Second, an important question is whether sensitive skin is a ‘container term' comprising multiple pathways that elicit sensitivity. More specifically, and with relevance for clinical practice, is there a set of triggers that are able to predict a certain proclivity to having sensitive skin? Since sensitive skin seems not to be a one-dimensional condition, a more specific identification method for sensitive skin compared to provocations with LA or capsaicin may be a questionnaire or a scoring scale for neurosensory perceptions.

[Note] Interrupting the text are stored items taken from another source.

(** The mesh location of an initial condition: its own when it has a name,
    the one of all the entities otherwise. *)
Definition ic_location (X : environment) (all : string) (ic : cs_param_def_t)
  : Z :=
  if (0 <? String.length (ml_name ic))%nat
  then cs_mesh_location_get_id_by_name X (ml_name ic)
  else cs_mesh_location_get_id_by_name X all.

(** The evaluation of one initial condition into an array of values. *)
Definition ic_evaluated (X : environment) (dof_flag : Z) (all : string)
  (values : ptr) (ic : cs_param_def_t) : list event' :=
  match ic_def_type ic with
  | CS_PARAM_DEF_BY_VALUE =>
      [cs_evaluate_potential_from_value dof_flag (ic_location X all ic)
         (ic_def ic) values]
  | CS_PARAM_DEF_BY_ANALYTIC_FUNCTION =>
      [cs_evaluate_potential_from_analytic dof_flag (ic_location X all ic)
         (ic_def ic) values]
  | _ => []
  end.

(** * A run of reference, continued

    The collaborators of the second part and equations that have terms, an
    initial condition and a field. *)

Module Sample.

Definition source_term_name (st : ptr) : string :=
  match st with
  | Addr 11 => "gravity_source"
  | Addr 12 => "heat"
  | _ => "sourceterm"
  end.

Definition collab : collaborators :=
  {| cs_source_term_create := fun name _ _ _ =>
       if strcmp_eq name "gravity_source" then Addr 11
       else if strcmp_eq name "heat" then Addr 12
       else Addr 13;
     cs_source_term_get_name := source_term_name;
     cs_param_set_def := fun _ _ val => val;
     CS_FIELD_INTENSIVE := 1;
     CS_FIELD_VARIABLE := 4;
     cs_field_create := fun _ _ location_id _ _ _ =>
       Addr (Z.to_pos (20 + location_id));
     cs_field_key_id := fun key => if strcmp_eq key "log" then 1 else 2;
     cs_field_id_by_name := fun _ => 0;
     CS_FLAG_SCAL := 16;
     CS_FLAG_VECT := 32;
     CS_FLAG_TENS := 64;
     cs_cdo_primal_vtx := 1;
     cs_cdo_primal_face := 2;
     cs_cdo_primal_cell := 4;
     scheme_init_builder := fun _ _ => Addr 40 |}.

(** The equation an operation leaves of the equation [e], [e] itself when
    the operation does not return. *)
Definition after (c : M unit) (e : cs_equation_t) : cs_equation_t :=
  match c (Reference.start e) with
  | Normal _ {| obj := Some e' |} => e'
  | _ => e
  end.

Definition start' (e : cs_equation_t) : state' :=
  {| obj' := Some e; log' := [] |}.

Definition after' (c : M' unit) (e : cs_equation_t) : cs_equation_t :=
  match c (start' e) with
  | Normal' _ {| obj' := Some e' |} => e'
  | _ => e
  end.

(** The state an operation leaves of the state [s], [s] itself when the
    operation does not return. *)
Definition next (c : M unit) (s : state) : state :=
  match c s with
  | Normal _ s' => s'
  | _ => s
  end.

Definition next' (c : M' unit) (s : state') : state' :=
  match c s with
  | Normal' _ s' => s'
  | _ => s
  end.

(** [eq0] with its field, and the same set up. *)
Definition fielded_eq : cs_equation_t :=
  after' (cs_equation_create_field Reference.env collab) Reference.eq0.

A questionnaire enables the inclusion of a broader spectrum of triggers and common symptoms of sensitive skin and is applicable for clinical practice in order to predict one's propensity to experience sensitive skin.
We propose that selection methods with higher specificity such as subjective scoring scales could be adequate diagnostic tools to detect subjects with sensitive skin for research purposes and, when combined with consistent biophysical measurements, could possibly highlight significant differences in subjects with sensitive skin with respect to nonsensitive subjects and lead to consistent results. We propose using multifactorial questionnaires spanning a range of provocations, including those of chemical, mechanical and environmental origin, followed by clinical, histological and top-notch biophysical measurements. This could lead to a breakthrough in the understanding of the sensitive skin phenomenon, fueling the advances of biomedical and dermatological science. The next step could be to zoom in on the potential mechanisms involved with advanced techniques. For example, an extended analysis of the skin barrier structure and composition could provide new insights into the pathways involved in the development of the sensitive skin phenomenon.
Born out of clinical practice, it might be that sensitive skin plays a role in interindividual variability in reactivity potential among dermatological patients, as experienced in skin diseases such as psoriasis or acne [6,63]. This knowledge relates sensitive skin to knowledge on pathology in skin diseases and could be the basis for addressing solutions to differences in individual skin reactions in clinical practice. The ultimate goal of the identification of underlying mechanisms is to develop rational interventions for each individual with sensitive skin, implementing personalized medicine. For the future, we recommend using approaches focused on identifying the pathomechanisms causing perceptions of skin discomfort designated as sensitive skin to propose an evidence-based diagnosis and intervention for patients with sensitive skin.
Disclosure Statement
Prof. Dr. P. van de Kerkhof, the principal investigator of this study, has received reimbursement of the costs made to conduct this review from Philips Electronics Nederland B.V., acting through Philips Research. The authors affiliated to Philips Research are employees of Philips Research and have received a salary for this study. The authors affiliated to Radboudumc are employees of Radboudumc and have also received a salary for this study.